Material provided
(** * The claims *)

Lemma quiescent_idle (w : World) :
  quiescent w = true -> inflight w = [] /\ timers w = [].
Proof.
  unfold quiescent. destruct (inflight w); [destruct (timers w) |];
    intros H; try discriminate. split; reflexivity.
Qed.

Lemma idle_quiescent (w : World) :
  inflight w = [] -> timers w = [] -> quiescent w = true.
Proof.
  intros Hi Ht. unfold quiescent. rewrite Hi, Ht. reflexivity.
Qed.

Lemma nonblank (s : jsstring) : trim s <> [] -> isEmpty (trim s) = false.
Proof.
  destruct (trim s); [intros H; contradiction H; reflexivity | reflexivity].
Qed.

Lemma pollAttempts_issued (w w' : World) (more : list Request) :
  issued w' = issued w ++ more ->
  pollAttempts w' =
  (pollAttempts w
   + List.length
       (filter (fun r => match r with GetStatus _ => true | _ => false end)
               more))%nat.
Proof.
  intros H. unfold pollAttempts. rewrite H, filter_app, length_app.
  reflexivity.
Qed.

(** ** Submitting *)

(** C9. Submitting an input that is empty or consists of white space only
    changes nothing: the world after the submit event is the world before
    it, so no message is appended, no request is issued, and nothing is
    left pending. *)
Theorem blank_submit_is_noop (w : World) :
  Forall (fun c => isWhiteSpace c = true) (input w) ->
  step w Submit = w.
Proof.
  intros Hws. apply step_submit_blank.
  rewrite (trim_whitespace _ Hws). reflexivity.
Qed.

(** C2. On every submission the request carries, as [conversation_history],
    the messages that precede the submitted one, in order, each as its
    role ('user' for a user message, 'assistant' for a bot message) and
    its content; the submitted message is the last of the log and is not
    part of the history. *)
Theorem conversation_history_is_prior_transcript (w : World) :
  trim (input w) <> [] ->
  let w' := step w Submit in
  let N := List.length (messages w') in
  exists body,
    issued w' = issued w ++ [PostMessage body]
    /\ message body = input w
    /\ nth_error (messages w') (N - 1)
       = Some (mkMessage user (JString (input w)) (now w))
    /\ conversation_history body
       = map (fun m =>
                mkHistoryEntry
                  (match type m with
                   | user => lit "user"
                   | bot => lit "assistant"
                   end)
                  (content m))
             (firstn (N - 1) (messages w'))
    /\ List.length (conversation_history body) = (N - 1)%nat.
Proof.
  intros Hin. cbv zeta. rewrite (step_submit w (nonblank _ Hin)).
  cbn [messages issued].
  assert (HN : (List.length
                  (messages w ++ [mkMessage user (JString (input w)) (now w)])
                - 1 = List.length (messages w))%nat).
  { rewrite length_app. simpl. lia. }
  rewrite HN.
  exists (mkRequestBody (input w) (now w) (map toHistory (messages w))).
  split; [reflexivity |]. split; [reflexivity |]. split.
  - rewrite nth_error_app2 by lia. rewrite Nat.sub_diag. reflexivity.
  - rewrite firstn_app, firstn_all, Nat.sub_diag. simpl firstn.
    rewrite app_nil_r. split.
    + reflexivity.
    + simpl. apply length_map.
Qed.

Work item
Scan the records above, then copy out each line that mentions "submitted".

Result of the task
    the messages that precede the submitted one, in order, each as its
    its content; the submitted message is the last of the log and is not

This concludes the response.